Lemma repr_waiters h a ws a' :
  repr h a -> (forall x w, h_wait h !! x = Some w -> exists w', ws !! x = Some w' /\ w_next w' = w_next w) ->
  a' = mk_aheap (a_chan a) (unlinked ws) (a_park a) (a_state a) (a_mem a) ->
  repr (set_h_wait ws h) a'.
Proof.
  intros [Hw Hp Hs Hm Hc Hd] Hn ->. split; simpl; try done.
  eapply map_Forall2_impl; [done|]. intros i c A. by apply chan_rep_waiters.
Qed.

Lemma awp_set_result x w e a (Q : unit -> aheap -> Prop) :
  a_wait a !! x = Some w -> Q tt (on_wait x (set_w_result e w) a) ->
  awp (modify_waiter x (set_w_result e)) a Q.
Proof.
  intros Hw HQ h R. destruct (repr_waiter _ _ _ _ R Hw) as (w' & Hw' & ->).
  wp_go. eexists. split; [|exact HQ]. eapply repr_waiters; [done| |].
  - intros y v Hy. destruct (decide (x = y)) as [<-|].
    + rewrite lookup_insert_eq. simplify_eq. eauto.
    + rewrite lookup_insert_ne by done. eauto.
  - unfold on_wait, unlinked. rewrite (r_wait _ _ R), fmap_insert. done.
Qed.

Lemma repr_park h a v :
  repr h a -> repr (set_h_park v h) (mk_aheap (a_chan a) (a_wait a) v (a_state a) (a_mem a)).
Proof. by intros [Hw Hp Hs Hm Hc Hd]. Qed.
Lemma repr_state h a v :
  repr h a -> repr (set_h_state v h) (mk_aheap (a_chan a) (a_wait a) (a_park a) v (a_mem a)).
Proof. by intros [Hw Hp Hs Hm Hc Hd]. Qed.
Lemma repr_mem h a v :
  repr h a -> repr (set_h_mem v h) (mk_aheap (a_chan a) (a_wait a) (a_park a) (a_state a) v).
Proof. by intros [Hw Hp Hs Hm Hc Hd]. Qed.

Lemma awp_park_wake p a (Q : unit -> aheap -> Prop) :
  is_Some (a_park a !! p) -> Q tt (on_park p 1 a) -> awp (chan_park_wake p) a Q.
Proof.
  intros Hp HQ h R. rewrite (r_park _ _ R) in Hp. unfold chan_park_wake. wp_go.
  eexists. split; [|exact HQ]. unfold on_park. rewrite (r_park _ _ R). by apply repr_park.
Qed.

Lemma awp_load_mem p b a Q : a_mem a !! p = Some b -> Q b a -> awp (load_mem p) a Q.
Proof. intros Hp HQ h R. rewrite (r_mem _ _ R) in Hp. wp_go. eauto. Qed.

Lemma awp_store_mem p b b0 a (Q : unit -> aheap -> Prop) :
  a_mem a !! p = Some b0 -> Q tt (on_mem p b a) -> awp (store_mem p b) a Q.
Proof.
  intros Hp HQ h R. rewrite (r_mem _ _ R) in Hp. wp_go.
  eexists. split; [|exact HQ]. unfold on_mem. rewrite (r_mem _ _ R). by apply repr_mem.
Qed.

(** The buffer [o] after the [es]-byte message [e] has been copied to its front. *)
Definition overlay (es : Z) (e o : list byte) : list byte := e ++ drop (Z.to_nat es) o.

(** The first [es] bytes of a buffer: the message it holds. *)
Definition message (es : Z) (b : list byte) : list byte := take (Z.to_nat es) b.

==

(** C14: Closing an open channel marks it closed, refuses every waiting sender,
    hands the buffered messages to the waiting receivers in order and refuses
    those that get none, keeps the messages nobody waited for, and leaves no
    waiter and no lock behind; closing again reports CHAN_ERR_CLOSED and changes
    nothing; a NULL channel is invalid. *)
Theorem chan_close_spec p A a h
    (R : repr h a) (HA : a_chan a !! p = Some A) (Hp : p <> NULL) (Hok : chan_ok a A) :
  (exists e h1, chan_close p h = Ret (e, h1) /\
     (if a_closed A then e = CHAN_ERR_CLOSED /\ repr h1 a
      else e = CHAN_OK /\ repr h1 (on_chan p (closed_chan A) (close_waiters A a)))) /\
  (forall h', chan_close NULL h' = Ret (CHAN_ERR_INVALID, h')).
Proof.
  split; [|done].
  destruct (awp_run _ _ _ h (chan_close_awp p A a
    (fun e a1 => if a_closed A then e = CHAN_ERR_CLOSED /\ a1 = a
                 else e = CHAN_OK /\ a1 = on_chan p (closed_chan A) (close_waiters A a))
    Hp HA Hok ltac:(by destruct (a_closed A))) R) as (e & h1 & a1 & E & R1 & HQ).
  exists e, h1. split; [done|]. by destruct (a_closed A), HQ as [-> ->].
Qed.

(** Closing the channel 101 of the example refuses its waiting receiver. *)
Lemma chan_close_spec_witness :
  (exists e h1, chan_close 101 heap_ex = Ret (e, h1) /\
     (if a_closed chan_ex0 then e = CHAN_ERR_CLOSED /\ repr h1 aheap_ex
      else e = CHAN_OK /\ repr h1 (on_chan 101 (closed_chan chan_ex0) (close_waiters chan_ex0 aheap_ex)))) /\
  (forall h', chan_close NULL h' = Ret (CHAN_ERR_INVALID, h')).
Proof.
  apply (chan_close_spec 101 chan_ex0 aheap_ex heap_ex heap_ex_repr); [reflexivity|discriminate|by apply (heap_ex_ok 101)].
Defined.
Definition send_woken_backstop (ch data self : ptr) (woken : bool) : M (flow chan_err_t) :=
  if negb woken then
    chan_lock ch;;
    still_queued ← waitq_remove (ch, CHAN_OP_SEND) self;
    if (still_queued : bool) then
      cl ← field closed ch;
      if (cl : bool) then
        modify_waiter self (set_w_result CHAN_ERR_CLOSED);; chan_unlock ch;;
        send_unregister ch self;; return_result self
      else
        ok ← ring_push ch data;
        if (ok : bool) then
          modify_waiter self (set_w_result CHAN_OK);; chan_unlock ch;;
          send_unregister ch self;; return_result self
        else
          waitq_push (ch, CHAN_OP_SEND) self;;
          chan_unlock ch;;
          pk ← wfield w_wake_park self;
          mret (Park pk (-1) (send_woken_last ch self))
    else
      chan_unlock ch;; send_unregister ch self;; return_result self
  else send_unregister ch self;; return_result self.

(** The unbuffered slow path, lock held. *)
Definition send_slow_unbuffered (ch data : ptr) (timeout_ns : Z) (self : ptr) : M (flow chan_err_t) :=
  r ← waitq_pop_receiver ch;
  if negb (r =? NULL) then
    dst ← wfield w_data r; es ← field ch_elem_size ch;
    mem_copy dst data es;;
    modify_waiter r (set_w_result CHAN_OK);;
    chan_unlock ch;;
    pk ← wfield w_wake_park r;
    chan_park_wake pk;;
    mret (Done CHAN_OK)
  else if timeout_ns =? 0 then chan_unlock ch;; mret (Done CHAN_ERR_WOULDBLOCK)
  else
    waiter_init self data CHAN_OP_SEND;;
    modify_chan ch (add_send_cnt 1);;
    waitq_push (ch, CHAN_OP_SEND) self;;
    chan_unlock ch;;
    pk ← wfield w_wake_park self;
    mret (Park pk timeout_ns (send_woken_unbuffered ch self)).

==

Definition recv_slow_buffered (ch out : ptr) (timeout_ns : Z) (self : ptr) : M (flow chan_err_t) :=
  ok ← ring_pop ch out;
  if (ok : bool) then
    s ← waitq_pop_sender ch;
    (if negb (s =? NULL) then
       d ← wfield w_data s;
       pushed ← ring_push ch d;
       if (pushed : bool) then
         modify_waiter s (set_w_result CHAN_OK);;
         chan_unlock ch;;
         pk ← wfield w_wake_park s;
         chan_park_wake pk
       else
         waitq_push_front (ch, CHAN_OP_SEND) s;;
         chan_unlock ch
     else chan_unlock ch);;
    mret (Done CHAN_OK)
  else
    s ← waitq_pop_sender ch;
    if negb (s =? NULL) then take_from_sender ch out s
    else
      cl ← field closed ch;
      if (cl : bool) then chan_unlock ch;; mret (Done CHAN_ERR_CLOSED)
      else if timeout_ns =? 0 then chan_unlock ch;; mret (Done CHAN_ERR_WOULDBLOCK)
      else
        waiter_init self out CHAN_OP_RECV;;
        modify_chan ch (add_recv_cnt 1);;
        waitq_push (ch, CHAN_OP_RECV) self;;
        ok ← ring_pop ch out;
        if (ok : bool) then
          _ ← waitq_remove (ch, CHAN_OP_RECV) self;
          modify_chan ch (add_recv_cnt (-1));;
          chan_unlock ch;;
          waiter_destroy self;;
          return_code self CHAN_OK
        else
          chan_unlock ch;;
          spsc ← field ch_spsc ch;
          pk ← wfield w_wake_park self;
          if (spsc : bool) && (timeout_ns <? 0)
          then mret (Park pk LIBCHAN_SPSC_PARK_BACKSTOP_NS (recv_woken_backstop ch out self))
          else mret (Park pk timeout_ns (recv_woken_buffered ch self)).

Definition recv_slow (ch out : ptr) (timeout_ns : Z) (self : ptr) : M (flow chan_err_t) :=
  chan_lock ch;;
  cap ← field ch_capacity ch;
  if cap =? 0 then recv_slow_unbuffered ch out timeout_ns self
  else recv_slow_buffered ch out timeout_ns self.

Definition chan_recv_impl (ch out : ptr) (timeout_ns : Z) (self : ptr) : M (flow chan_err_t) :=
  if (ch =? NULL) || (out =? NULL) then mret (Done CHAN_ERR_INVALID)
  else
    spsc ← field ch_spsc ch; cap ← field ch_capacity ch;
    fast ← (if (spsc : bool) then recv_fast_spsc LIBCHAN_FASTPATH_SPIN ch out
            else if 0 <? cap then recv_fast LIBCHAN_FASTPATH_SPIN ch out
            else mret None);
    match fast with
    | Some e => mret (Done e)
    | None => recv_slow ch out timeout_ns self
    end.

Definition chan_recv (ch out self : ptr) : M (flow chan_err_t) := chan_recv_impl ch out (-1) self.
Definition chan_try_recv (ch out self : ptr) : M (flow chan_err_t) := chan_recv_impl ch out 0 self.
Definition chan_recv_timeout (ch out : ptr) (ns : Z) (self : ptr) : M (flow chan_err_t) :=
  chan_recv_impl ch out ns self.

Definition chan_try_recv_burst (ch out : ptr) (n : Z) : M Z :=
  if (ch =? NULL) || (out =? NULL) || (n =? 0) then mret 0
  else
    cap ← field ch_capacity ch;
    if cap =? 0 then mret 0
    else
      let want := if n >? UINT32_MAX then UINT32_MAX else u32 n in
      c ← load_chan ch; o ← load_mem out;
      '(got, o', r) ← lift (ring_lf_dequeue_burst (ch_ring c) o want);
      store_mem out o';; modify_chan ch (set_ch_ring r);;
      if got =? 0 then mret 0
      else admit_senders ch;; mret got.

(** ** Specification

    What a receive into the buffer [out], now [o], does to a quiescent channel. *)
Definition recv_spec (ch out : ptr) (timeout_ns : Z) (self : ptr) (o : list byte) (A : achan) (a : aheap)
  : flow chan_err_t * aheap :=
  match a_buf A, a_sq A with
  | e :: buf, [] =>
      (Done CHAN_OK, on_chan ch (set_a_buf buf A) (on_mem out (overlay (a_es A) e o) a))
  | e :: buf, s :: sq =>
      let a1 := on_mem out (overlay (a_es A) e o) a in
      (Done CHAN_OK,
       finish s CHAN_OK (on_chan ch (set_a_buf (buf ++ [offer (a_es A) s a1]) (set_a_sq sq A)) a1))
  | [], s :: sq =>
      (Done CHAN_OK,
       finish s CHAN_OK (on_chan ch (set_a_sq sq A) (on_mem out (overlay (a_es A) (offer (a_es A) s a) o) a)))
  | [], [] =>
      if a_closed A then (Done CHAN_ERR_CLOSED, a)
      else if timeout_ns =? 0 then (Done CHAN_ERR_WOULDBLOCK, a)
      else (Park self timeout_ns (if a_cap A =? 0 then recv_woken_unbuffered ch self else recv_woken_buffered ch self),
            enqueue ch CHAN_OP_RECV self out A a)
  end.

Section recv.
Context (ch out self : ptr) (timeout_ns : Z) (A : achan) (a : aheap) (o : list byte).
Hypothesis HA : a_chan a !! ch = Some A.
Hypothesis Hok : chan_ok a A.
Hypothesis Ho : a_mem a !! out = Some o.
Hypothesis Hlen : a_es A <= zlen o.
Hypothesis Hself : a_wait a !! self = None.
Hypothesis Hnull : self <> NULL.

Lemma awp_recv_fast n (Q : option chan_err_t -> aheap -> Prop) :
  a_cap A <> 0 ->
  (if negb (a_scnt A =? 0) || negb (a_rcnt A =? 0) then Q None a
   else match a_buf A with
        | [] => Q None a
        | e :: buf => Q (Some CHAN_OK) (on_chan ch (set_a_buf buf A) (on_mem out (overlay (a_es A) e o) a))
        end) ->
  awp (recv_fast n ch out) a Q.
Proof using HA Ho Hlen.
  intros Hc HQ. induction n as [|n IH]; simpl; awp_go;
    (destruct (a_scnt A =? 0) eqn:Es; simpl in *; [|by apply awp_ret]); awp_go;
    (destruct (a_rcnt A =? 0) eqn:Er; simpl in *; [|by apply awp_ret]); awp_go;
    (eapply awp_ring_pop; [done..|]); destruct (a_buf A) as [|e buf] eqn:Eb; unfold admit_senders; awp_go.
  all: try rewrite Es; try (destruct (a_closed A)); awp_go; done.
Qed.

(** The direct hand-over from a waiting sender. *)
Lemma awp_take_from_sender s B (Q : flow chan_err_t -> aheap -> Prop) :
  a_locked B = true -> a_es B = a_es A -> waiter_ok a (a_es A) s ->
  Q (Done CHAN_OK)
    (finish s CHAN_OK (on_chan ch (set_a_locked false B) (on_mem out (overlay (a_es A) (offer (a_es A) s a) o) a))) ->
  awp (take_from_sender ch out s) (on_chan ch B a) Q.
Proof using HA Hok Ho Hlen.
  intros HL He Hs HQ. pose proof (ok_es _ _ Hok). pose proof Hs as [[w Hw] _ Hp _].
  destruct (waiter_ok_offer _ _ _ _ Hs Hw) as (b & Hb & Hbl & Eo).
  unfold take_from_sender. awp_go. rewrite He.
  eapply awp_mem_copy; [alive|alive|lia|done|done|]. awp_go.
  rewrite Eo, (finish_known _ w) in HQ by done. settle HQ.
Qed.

* **What is required**: Copy the records above exactly, beginning at the line that contains "mret (Done e)" and stopping after the line that contains "What a receive".

* **Solution to this exercise**:
    | Some e => mret (Done e)
    | None => recv_slow ch out timeout_ns self
    end.

Definition chan_recv (ch out self : ptr) : M (flow chan_err_t) := chan_recv_impl ch out (-1) self.
Definition chan_try_recv (ch out self : ptr) : M (flow chan_err_t) := chan_recv_impl ch out 0 self.
Definition chan_recv_timeout (ch out : ptr) (ns : Z) (self : ptr) : M (flow chan_err_t) :=
  chan_recv_impl ch out ns self.

Definition chan_try_recv_burst (ch out : ptr) (n : Z) : M Z :=
  if (ch =? NULL) || (out =? NULL) || (n =? 0) then mret 0
  else
    cap ← field ch_capacity ch;
    if cap =? 0 then mret 0
    else
      let want := if n >? UINT32_MAX then UINT32_MAX else u32 n in
      c ← load_chan ch; o ← load_mem out;
      '(got, o', r) ← lift (ring_lf_dequeue_burst (ch_ring c) o want);
      store_mem out o';; modify_chan ch (set_ch_ring r);;
      if got =? 0 then mret 0
      else admit_senders ch;; mret got.

(** ** Specification

    What a receive into the buffer [out], now [o], does to a quiescent channel. *)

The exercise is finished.